Platyhelminthes is the only class of flatworms worth noting as being poisonous. The Turbellaria family are free living types that have a chemical defense system to ward off predation. The nature and structure of the toxin(s) are unknown.
Ribbon worms (nemerteans) are worms with well developed extensible proboscis with a stylet on the tip. This structure is typically used for feeding and no reports are available on toxic effect on people. As concerns the aquarist, it is a powerful feeder and would not make for a peaceful tank.
Annelids or segmented worms are those we all know well. The ‘bristle worms’ as the most common marine annelids in reef tanks are described, typically only cause irritation due to setae stings. The setae are hollow and possibly filled with mild venom. The toxin is generally just a dermal irritant to humans. Many fish feed on these worms, and so aside from specific species, which feed on corals, these are beneficial to the reef tank as both a detritivore and a foodsource. Bloodworms also fall into this category. Glycera dibranchiata, the common bloodworm, can inflict painful bite wounds. Venom glands have been noted in association with the jaws of these worms. With a range on the East coast of the United States from North Carolina to Northeastern Canada they are a concern for people collecting sand or rock locally. Annelids occasionally contain a toxin named nereistoxin that affects the nervous system.
Arthropods have only been found to be ootoxic (reproductive tissues) and are not relevant to the aquarist.
Upon contact with skin, Bryozoans or Moss Animals, can cause a fairly severe dermatitis and burning sensation, although the toxin and the mechanism of action are both unknown for these colonial animals. These are found in temperate and tropical environments worldwide.
The presence of toxins in our tanks, those produced by corals or invertebrates from within the system, might be of serious concern or of little concern when considering processes that work toward the removal of these toxins.
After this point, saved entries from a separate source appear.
(** ** Facts: what .PKGINFO sets *)

(** The fields that reading the metadata leaves alone. *)
Definition outside (p : alpm_pkg_t) :=
  (pkg_addr p, pkg_filename p, pkg_size p, pkg_files p, pkg_scriptlet p, pkg_origin p,
   pkg_oldpkg p, pkg_removes p).

Record info_inv (p q : alpm_pkg_t) : Prop := {
  ii_outside : outside q = outside p;
  ii_hash : pkg_name_hash q = alpm_hash_sdbm (pkg_name q)
}.

Lemma store_info_inv key value p q r :
  info_inv p q → store_info (info_key_of key) value q = Some r → info_inv p r.
Proof.
  intros [Ho Hh] Hs. unfold info_key_of in Hs.
  destruct (find_first _ _) as [[x k]|] eqn:Ef; [|by injection Hs as <-].
  apply find_first_Some in Ef as [Hin _]. unfold info_keys in Hin.
  repeat (apply elem_of_cons in Hin as [Hin|Hin];
    [injection Hin as -> ->; cbn in Hs; try (apply bind_Some in Hs as (pd & _ & Hs));
     injection Hs as <-; by split|]).
  by apply not_elem_of_nil in Hin.
Qed.

Lemma parse_info_line_inv line p q r :
  info_inv p q → parse_info_line line q = Some r → info_inv p r.
Proof.
  intros Hi. unfold parse_info_line. destruct (_ || _); [by intros [= <-]|].
  destruct (split_info _) as [[key value]|]; [|by intros [= <-]]. by apply store_info_inv.
Qed.

Lemma parse_info_lines_inv fuel b p q r rc :
  info_inv p q → parse_info_lines fuel b q = Some (r, rc) → info_inv p r.
Proof.
  revert b q. induction fuel as [|fuel IH]; intros b q Hi; cbn [parse_info_lines]; [done|].
  destruct (alpm_archive_fgets b) as [line b'|ret]; [|by intros [= <- _]].
  destruct (parse_info_line line q) as [q'|] eqn:E; [|by intros [= <- _]].
  apply IH. by eapply parse_info_line_inv.
Qed.

(** ** Facts: the file list *)
Definition file_of (path : cstr) (entry : archive_entry) : alpm_file_t :=
  mk_file (if ae_dir entry && negb (is_dir_name path) then path ++ str "/" else path)
    (ae_size entry) (ae_mode entry).

Definition proper_entry (path : cstr) (entry : archive_entry) : Prop := ae_dir entry = true → path ≠ [].

Lemma greedy_grow_ge current required n : alpm_greedy_grow current required = Some n → required <= n.
Proof.
  unfold alpm_greedy_grow. destruct (_ <=? _) eqn:E; [intros [= <-]; lia|].
  destruct (_ <? required) eqn:E2; [done|]. intros [= <-]. lia.
Qed.

(** Adding to an array whose size is known. *)
Lemma add_entry_spec l entry path r :
  al_alloc l = al_size l → proper_entry path entry → add_entry_to_files_list l entry path = r →
  match r with
  | AddOk l' => al_files l' = al_files l ++ [file_of path entry] ∧ al_alloc l' = al_size l'
  | AddFailed => True
  | AddUB => False
  end.
Proof.
  intros Ha Hp <-. unfold add_entry_to_files_list.
  destruct (alpm_greedy_grow _ _) as [n|] eqn:Eg; [|done]. apply greedy_grow_ge in Eg. rewrite Ha.
  assert ((if n =? al_size l then al_size l else n) = n) as -> by (destruct (n =? al_size l) eqn:?; lia).
  rewrite (proj2 (Z.ltb_ge _ _)) by lia. unfold file_of, is_dir_name.
  destruct (ae_dir entry) eqn:Ed; [|done]. destruct (last path) as [c|] eqn:El.
  - cbn [andb]. by destruct (Ascii.eqb c "/"%char).
  - apply last_None in El. by destruct (Hp Ed).
Qed.

Lemma handle_simple_same pkg path :
  ∃ s, (handle_simple_path pkg path).1 = set_scriptlet pkg s.
Proof.
  unfold handle_simple_path. destruct (streq _ _); [by eexists|].
  destruct (Ascii.eqb _ _); exists (pkg_scriptlet pkg); by destruct pkg.
Qed.

Definition ordinary (path : cstr) : bool := negb (Ascii.eqb (hd_chr path) "."%char).

Lemma handle_simple_ordinary pkg path : (handle_simple_path pkg path).2 = negb (ordinary path).
Proof.
  unfold handle_simple_path, ordinary. destruct (streq path (str ".INSTALL")) eqn:E.
  - by apply streq_true in E as ->.
  - by destruct (Ascii.eqb _ _).
Qed.

(** The files that an mtree lists. *)
Definition mtree_list (entries : list archive_entry) : list alpm_file_t :=
  map (λ e, file_of (strip_dot (ae_path e)) e)
    (List.filter (λ e, ordinary (strip_dot (ae_path e))) entries).

Definition proper_entries (f : cstr → cstr) (entries : list archive_entry) : Prop :=
  Forall (λ e, proper_entry (f (ae_path e)) e) entries.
For example, the warfare of corals competing for space might have a detrimental effect on anything ‘downstream’ of the coral releasing its toxin but has little effect beyond that point. On the other hand, an algal bloom or a cucumber suddenly coming into contact with a powerhead will release toxins that are extremely detrimental in even minute quantities. Luckily, there are processes, both chemical and biological, that help us in our quest to provide a stress free environment to our inhabitants. For a more thorough explanation, see the earlier link to the first article in this series. In short, chemical interactions occur with UV light, oxygen, and other chemical agents that break, bind up, or remove the toxin. In a biological context, organisms can prevent
intoxication by several means. Stopping the uptake of a toxin, breaking it down upon entry into the body, or even release of chemical agents such as thiols (sulfur containing) into the water column can all serve a function in preventing intoxication at the individual level.
The aquarist can also minimize or eliminate intoxication threats by regular water changes, use of activated carbon in the system, and strong protein skimming. Just as important, understanding the organisms you add to a tank will go a long way to preventing unwanted problems with water quality. Simple measures, such as keeping powerheads away from sand beds where holothurians dwell or screening overflows to prevent physical trauma to various inhabitants should also be a primary concern.
*Please note that I am not an invertebrate biologist or taxonomist. Taxonomy changes too quickly and literature frequently becomes outdated. All references made herein were correct to my knowledge, although due to the advancement of science may not be the most recent discoveries. All information concerning toxins and their mechanisms of action should be up to date.